Our examination of the effect of breast-feeding on post-partum amenorrhoea as a proxy for the fertility-inhibiting effect of breast-feeding has identified breast-feeding as the principal determinant of post-partum amenorrhoea. Breast-feeding duration is positively associated with the length of amenorrhoea and thus contributes to a reduction in fecundability. Lactational amenorrhoea offers breast-feeding women an excellent natural protection against pregnancy for up to 12 months post-partum. Therefore, frequent breast-feeding for up to 12 months post-partum should subsequently be followed by the use of modern contraceptives in order to derive the maximum benefits from breast-feeding as a family planning method, confirming the conclusion by Weis (1993).

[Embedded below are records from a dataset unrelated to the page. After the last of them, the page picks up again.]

(** C16: a client that reads an order and writes the data it got back:
    under Express 4, GET /orders/:orderId answers 200 with the first
    order [o] with that id; PUT /orders/:orderId with [{ data: <that
    JSON> }] answers 200 with the same order and changes nothing when its
    status is pending, preparing or out-for-delivery, and is rejected with
    400 "A delivered order cannot be changed" when it is delivered. *)
Theorem order_get_put_roundtrip k b l l' os i o :
  find_by_id k os = Some (i, o) -> Orders.order_ok o = true ->
  run_express Orders.exports_read (mk_request k b) l os = (os, [EResp (RJson 200 (Orders.POrder o))]) /\
  (Orders.updatable_status (Orders.status o) = true ->
   run_express Orders.exports_update (mk_request k (own_body (order_payload_json (Orders.POrder o)))) l' os =
     (os, [EResp (RJson 200 (Orders.POrder o))])) /\
  (Orders.status o = JStr "delivered" ->
   run_express Orders.exports_update (mk_request k (own_body (order_payload_json (Orders.POrder o)))) l' os =
     (os, [EError Orders.delivered_error])).
Proof.
  intros Hf Hok. destruct (find_by_id_Some _ _ _ _ Hf) as [Hi _]. cbn [order_payload_json].
  destruct (order_put_own_prefix k l' os i o Hf Hok) as [Hh Hs].
  set (rq := mk_request k (own_body (order_json o))) in *.
  pose proof (Orders.order_routes_shape 3 _ eq_refl) as Hshape.
  assert (Hbs : Orders.body_status rq = Some (Orders.status o)) by reflexivity.
  split; [|split].
  - apply run_express_no_error; [exact (Orders.order_routes_shape 2 _ eq_refl)| |done].
    exact (proj1 (Orders.order_read_found (mk_request k b) l os i o Hf)).
  - intros Hup. apply run_express_no_error; [exact Hshape| |done]. rewrite Hh.
    assert (Hdq : Orders.dishes_ok (Orders.dishes o) = true)
      by (unfold Orders.order_ok, Orders.fields_ok in Hok; bool_hyps; done).
    erewrite run_halt_next by exact (Orders.validateStatusProperty_pass rq (Some i) os _ Hbs Hup).
    erewrite run_halt_next by (apply Orders.validateDishQuantity_pass; exact Hdq).
    erewrite run_halt_send by exact (Orders.update_found rq (Some i) os i o _ _ _ Hf eq_refl).
    destruct o. by rewrite list_insert_id.
  - intros Hdel. pose proof (Orders.validateStatusProperty_delivered rq (Some i) os) as Hv.
    rewrite Hbs, Hdel in Hv. specialize (Hv eq_refl).
    rewrite run_express_single; [|exact Hshape|rewrite Hs; exact (single_path_stop _ _ _ _ _ _ _ _ Hv ltac:(done))].
    rewrite Hh. exact (run_halt_fail _ _ _ _ _ _ _ _ _ Hv).
Qed.

End RoundTrip.

Lemma dish_get_put_roundtrip_witness :
  find_by_id "d1" [Dishes.taco_dish] = Some (0%nat, Dishes.taco_dish) /\ Dishes.dish_ok Dishes.taco_dish = true /\
  run_express Dishes.exports_read (mk_request "d1" (JObj [])) None [Dishes.taco_dish] =
    ([Dishes.taco_dish], [EResp (RJson 200 (Dishes.PDish Dishes.taco_dish))]) /\
  run_express Dishes.exports_update (mk_request "d1" (own_body (dish_payload_json (Dishes.PDish Dishes.taco_dish))))
    None [Dishes.taco_dish] = ([Dishes.taco_dish], [EResp (RJson 200 (Dishes.PDish Dishes.taco_dish))]).
Proof.
  split; [reflexivity|]. split; [reflexivity|].
  exact (dish_get_put_roundtrip "d1" (JObj []) None None [Dishes.taco_dish] 0 Dishes.taco_dish eq_refl eq_refl).
Defined.

Lemma order_get_put_roundtrip_witness :
  find_by_id "o1" [Orders.o1 "delivered"] = Some (0%nat, Orders.o1 "delivered") /\
  Orders.order_ok (Orders.o1 "delivered") = true /\
  run_express Orders.exports_read (mk_request "o1" (JObj [])) None [Orders.o1 "delivered"] =
    ([Orders.o1 "delivered"], [EResp (RJson 200 (Orders.POrder (Orders.o1 "delivered")))]) /\
  (Orders.updatable_status (Orders.status (Orders.o1 "delivered")) = true ->
   run_express Orders.exports_update
     (mk_request "o1" (own_body (order_payload_json (Orders.POrder (Orders.o1 "delivered"))))) None
     [Orders.o1 "delivered"] = ([Orders.o1 "delivered"], [EResp (RJson 200 (Orders.POrder (Orders.o1 "delivered")))])) /\
  (Orders.status (Orders.o1 "delivered") = JStr "delivered" ->
   run_express Orders.exports_update
     (mk_request "o1" (own_body (order_payload_json (Orders.POrder (Orders.o1 "delivered"))))) None
     [Orders.o1 "delivered"] = ([Orders.o1 "delivered"], [EError Orders.delivered_error])).
Proof.
  split; [reflexivity|]. split; [reflexivity|].
  exact (order_get_put_roundtrip "o1" (JObj []) None None [Orders.o1 "delivered"] 0 (Orders.o1 "delivered")
           eq_refl eq_refl).
Defined.

(** The validators check [name], [description] and [image_url] for
    truthiness only: a POST /dishes whose [name] is the number 42 creates
    a dish whose [name] is not a string, and answers 201 with it. *)
Definition numeric_name_request : request :=
  mk_request "" (JObj [("data", JObj [("name", JNum (inject_Z 42)); ("description", JStr "Spicy");
                                      ("price", JNum (inject_Z 8)); ("image_url", JStr "x")])]).

Lemma dish_name_not_string :
  exists nd, run_express Dishes.exports_create numeric_name_request None [] = ([nd], [EResp (RJson 201 (Dishes.PDish nd))]) /\
             has_type TString (Dishes.name nd) = false /\ has_type dish_type (dish_json nd) = true.
Proof.
  exists (Dishes.mk_dish (next_id []) (JNum (inject_Z 42)) (JStr "Spicy") (JNum (inject_Z 8)) (JStr "x")).
  split; [vm_compute; reflexivity|split; reflexivity].
Qed.


End Render.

These findings hold the following implications for policy purposes:
o The Government and policy makers should take appropriate measures that will help to preserve the practice of breast-feeding where it is currently common, and encourage and facilitate breast-feeding where the practice is declining.

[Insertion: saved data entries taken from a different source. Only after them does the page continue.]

(** C24: round trip on orders: after a POST /orders whose body passes the
    validators, a GET of the id it was given answers 200 with the order the
    POST answered 201 with, the one appended, under every dispatcher. *)
Theorem app_order_create_read d s body body' :
  check_rules body order_rules = Some None -> body_dishes_ok body = true ->
  exists no, order_id no ∉ ids (st_orders s) /\
    run_trace d [mk_app_request POST PathOrders body; mk_app_request GET (PathOrder (order_id no)) body'] s =
      (mk_state (st_dishes s) (st_orders s ;+ no),
       [OOrder [EResp (RJson 201 (POrder no))]; OOrder [EResp (RJson 200 (POrder no))]]).
Proof.
  intros Hc Hd. destruct (order_rules_fields body Hc) as (dt & mn & st & ds & _ & _ & _ & _ & _ & _ & Hf & _).
  set (rq := mk_app_request POST PathOrders body).
  destruct (order_create_chain_pass (to_request rq) None (st_orders s) Hc Hd) as [Ch Cc].
  destruct (order_create_handler_run (to_request rq) None (st_orders s) _ _ _ _ Hf) as [Hh Hcp].
  exists (mk_order (next_id (ids (st_orders s))) dt mn (st ||? JStr "pending") ds).
  split; [apply next_id_fresh|]. cbn [run_trace].
  rewrite (handle_order_run d rq s _ _ eq_refl (proj1 (proj2 (proj2 create_read_single))) (eq_trans Ch Hh)
            (eq_trans Cc Hcp)). cbn -[handle].
  set (no := mk_order _ dt mn _ ds). set (rq' := mk_app_request GET (PathOrder (next_id (ids (st_orders s)))) body').
  destruct (order_read_found (to_request rq') None (st_orders s ;+ no) _ no
              (find_by_id_push_fresh (st_orders s) no (next_id_fresh _))) as [Rh Rc].
  by rewrite (handle_order_run d rq' (mk_state (st_dishes s) (st_orders s ;+ no)) _ _ eq_refl
               (proj2 (proj2 (proj2 create_read_single))) Rh Rc).
Qed.

(** C26: the application reads a request only through its method, path
    and the values of its [data]: two traces whose requests pairwise differ
    only in how their [data] is written (key order, shadowed duplicate
    keys) give the same states and the same responses. *)
Theorem app_equiv_traces d rqs1 rqs2 s :
  Forall2 app_req_equiv rqs1 rqs2 -> run_trace d rqs1 s = run_trace d rqs2 s.
Proof.
  intros Hall. revert s. induction Hall as [|rq1 rq2 rqs1 rqs2 Hrq _ IH]; intros s; [done|].
  simpl. rewrite Hrq. destruct (handle d rq2 s) as [s1 o]. by rewrite IH.
Qed.

(** C25: spec section 8, "creating a dish returns a record whose id is
    unique versus all prior dishes": over any trace from a state satisfying
    the invariants, the ids of the dishes announced by 201 responses are
    distinct from one another and from the ids of the dishes before the
    trace, under every dispatcher. *)
Theorem app_created_dish_ids_unique d rqs s :
  app_inv s -> NoDup (ids (st_dishes s) ++ concat (map created_dish_ids (run_trace d rqs s).2)).
Proof.
  intros Hs. rewrite <- (trace_dish_ledger d rqs s).
  exact (proj1 (proj1 (rtc_app_inv d _ _ Hs (run_trace_rtc d rqs s)))).
Qed.

End Proofs.


(** ** The scenario of spec section 8, and witnesses *)

Definition order_body (st : jsval) : jsval :=
  JObj [("data", JObj (order_data st (JArr [dish_entry two])))].

Definition post_orders (st : jsval) : app_request := mk_app_request POST PathOrders (order_body st).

o The family planning programme should identify mothers who are highly susceptible to pregnancy, i.e. women who have started to menstruate after they have given birth but who are not using a modern contraceptive method, and promote modern contraception among them.
o The Government should embark upon a balanced programme of family planning that simultaneously promotes the practice of breast-feeding and the use of modern contraception.
o Programmes advertising the various benefits of breast-feeding, particularly those related to improved infant health and lowered susceptibility to pregnancy, should be undertaken. Likewise information, education and communication (IEC) programmes using the mass media such as radio and television should be used to increase awareness of such beneficial effects. A ban should be imposed on advertising infant formula and related breast-milk substitutes through the mass media.
o The marketing of breast-milk substitutes should be controlled in order to encourage and promote the practice of breast-feeding, and a code of conduct for substantially restricting the marketing of breast-milk substitutes should be formulated through government and private-sector consultations.